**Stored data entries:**
========================

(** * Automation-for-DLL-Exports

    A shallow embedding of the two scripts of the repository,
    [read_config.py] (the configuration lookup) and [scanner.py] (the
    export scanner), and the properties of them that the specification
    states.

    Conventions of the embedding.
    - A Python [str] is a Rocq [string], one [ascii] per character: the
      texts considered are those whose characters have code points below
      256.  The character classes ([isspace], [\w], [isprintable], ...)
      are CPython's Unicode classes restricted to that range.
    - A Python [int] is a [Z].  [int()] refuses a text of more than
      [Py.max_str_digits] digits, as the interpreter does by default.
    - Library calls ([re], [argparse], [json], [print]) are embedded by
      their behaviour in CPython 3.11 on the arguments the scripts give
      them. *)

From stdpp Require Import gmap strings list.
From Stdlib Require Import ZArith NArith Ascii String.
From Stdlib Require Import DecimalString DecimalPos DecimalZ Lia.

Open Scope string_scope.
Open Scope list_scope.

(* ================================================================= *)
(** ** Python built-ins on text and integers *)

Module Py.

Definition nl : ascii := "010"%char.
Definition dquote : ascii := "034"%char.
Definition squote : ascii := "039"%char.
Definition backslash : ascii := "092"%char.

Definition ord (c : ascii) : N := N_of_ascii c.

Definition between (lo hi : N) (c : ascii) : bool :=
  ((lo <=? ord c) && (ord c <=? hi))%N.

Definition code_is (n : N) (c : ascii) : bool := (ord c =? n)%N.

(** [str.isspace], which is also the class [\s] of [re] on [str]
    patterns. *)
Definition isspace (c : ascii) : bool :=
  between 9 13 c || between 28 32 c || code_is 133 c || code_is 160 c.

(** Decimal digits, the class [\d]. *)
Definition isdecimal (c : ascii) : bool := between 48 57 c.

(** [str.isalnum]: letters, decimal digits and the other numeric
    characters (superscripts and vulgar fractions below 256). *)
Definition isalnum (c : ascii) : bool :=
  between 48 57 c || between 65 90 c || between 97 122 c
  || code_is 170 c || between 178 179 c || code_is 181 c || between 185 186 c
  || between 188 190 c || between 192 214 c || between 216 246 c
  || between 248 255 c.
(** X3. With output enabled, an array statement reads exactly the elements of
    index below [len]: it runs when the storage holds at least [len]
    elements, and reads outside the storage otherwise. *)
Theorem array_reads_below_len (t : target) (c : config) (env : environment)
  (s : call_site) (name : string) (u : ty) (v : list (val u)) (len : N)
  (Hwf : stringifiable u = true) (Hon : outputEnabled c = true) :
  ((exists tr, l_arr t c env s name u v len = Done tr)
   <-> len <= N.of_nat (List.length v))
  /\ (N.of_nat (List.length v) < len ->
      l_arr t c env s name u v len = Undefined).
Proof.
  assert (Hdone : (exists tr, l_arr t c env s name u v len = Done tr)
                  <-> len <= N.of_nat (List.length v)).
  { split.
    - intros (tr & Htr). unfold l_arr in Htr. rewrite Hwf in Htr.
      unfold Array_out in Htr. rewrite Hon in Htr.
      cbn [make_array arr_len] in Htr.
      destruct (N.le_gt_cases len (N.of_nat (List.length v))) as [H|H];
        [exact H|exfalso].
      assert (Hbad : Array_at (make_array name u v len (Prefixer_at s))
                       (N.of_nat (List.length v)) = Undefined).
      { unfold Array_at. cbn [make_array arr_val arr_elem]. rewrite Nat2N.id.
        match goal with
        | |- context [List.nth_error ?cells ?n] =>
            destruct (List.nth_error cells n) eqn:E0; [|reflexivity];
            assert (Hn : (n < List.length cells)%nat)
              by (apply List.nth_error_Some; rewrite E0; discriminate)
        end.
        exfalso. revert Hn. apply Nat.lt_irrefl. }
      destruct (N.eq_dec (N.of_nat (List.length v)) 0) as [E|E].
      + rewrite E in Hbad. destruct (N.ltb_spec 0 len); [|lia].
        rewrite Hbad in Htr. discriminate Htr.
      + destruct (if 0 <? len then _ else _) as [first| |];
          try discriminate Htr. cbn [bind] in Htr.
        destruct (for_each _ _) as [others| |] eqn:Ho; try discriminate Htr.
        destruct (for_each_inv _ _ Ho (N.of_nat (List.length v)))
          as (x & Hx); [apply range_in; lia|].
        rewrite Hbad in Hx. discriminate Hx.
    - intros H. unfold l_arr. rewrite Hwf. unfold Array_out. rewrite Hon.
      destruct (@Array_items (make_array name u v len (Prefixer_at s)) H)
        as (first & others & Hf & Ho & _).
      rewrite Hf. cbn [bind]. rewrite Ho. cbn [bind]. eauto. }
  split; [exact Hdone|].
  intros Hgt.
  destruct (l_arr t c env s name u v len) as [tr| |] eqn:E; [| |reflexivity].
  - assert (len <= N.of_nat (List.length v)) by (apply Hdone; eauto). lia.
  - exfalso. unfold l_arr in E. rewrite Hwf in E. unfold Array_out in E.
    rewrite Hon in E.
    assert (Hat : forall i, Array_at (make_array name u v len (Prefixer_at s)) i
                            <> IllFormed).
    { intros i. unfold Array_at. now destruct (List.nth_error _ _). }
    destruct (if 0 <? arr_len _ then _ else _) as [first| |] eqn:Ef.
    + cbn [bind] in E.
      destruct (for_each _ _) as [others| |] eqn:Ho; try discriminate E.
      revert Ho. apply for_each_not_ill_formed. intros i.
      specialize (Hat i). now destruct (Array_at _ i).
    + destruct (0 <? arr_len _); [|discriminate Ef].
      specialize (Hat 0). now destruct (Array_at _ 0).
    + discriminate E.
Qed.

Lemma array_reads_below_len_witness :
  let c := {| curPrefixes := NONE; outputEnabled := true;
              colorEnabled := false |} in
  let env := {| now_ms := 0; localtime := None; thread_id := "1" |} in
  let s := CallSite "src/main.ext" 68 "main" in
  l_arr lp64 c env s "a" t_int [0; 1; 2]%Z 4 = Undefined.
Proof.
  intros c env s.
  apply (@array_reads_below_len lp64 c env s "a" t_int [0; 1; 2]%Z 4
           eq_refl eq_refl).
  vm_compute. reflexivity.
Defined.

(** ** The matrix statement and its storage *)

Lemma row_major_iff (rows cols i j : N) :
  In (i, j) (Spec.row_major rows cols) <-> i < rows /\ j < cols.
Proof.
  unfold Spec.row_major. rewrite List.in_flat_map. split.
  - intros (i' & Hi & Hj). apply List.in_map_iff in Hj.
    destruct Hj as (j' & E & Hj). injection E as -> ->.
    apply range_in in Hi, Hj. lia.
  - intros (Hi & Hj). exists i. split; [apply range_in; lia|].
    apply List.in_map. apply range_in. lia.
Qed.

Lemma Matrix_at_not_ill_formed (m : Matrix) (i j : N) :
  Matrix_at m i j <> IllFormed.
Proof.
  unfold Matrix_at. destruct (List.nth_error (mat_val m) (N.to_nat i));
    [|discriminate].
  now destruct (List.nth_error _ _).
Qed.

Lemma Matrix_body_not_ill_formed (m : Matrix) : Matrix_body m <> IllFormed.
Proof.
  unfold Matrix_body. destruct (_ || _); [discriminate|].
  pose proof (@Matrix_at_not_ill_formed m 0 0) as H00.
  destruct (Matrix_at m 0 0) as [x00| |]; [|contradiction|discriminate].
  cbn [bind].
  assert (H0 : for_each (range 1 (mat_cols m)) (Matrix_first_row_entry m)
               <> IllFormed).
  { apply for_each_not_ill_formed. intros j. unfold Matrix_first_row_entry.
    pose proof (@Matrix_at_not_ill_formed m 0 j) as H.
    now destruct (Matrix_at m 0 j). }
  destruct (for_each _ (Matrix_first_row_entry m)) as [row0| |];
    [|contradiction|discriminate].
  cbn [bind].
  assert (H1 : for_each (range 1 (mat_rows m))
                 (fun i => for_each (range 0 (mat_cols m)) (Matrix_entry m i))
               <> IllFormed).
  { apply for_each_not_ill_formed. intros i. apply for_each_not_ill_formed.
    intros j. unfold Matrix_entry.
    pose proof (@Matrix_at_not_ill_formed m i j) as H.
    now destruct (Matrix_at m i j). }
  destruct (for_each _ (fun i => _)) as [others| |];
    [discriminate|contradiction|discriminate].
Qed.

========================

**What the task asks:** Beginning at the top of the entries above, output each line exactly, and end with the line in which "Definition isdecimal (c" appears.

**Exercise response:**
(** * Automation-for-DLL-Exports

    A shallow embedding of the two scripts of the repository,
    [read_config.py] (the configuration lookup) and [scanner.py] (the
    export scanner), and the properties of them that the specification
    states.

    Conventions of the embedding.
    - A Python [str] is a Rocq [string], one [ascii] per character: the
      texts considered are those whose characters have code points below
      256.  The character classes ([isspace], [\w], [isprintable], ...)
      are CPython's Unicode classes restricted to that range.
    - A Python [int] is a [Z].  [int()] refuses a text of more than
      [Py.max_str_digits] digits, as the interpreter does by default.
    - Library calls ([re], [argparse], [json], [print]) are embedded by
      their behaviour in CPython 3.11 on the arguments the scripts give
      them. *)

From stdpp Require Import gmap strings list.
From Stdlib Require Import ZArith NArith Ascii String.
From Stdlib Require Import DecimalString DecimalPos DecimalZ Lia.

Open Scope string_scope.
Open Scope list_scope.

(* ================================================================= *)
(** ** Python built-ins on text and integers *)

Module Py.

Definition nl : ascii := "010"%char.
Definition dquote : ascii := "034"%char.
Definition squote : ascii := "039"%char.
Definition backslash : ascii := "092"%char.

Definition ord (c : ascii) : N := N_of_ascii c.

Definition between (lo hi : N) (c : ascii) : bool :=
  ((lo <=? ord c) && (ord c <=? hi))%N.

Definition code_is (n : N) (c : ascii) : bool := (ord c =? n)%N.

(** [str.isspace], which is also the class [\s] of [re] on [str]
    patterns. *)
Definition isspace (c : ascii) : bool :=
  between 9 13 c || between 28 32 c || code_is 133 c || code_is 160 c.

(** Decimal digits, the class [\d]. *)
Definition isdecimal (c : ascii) : bool := between 48 57 c.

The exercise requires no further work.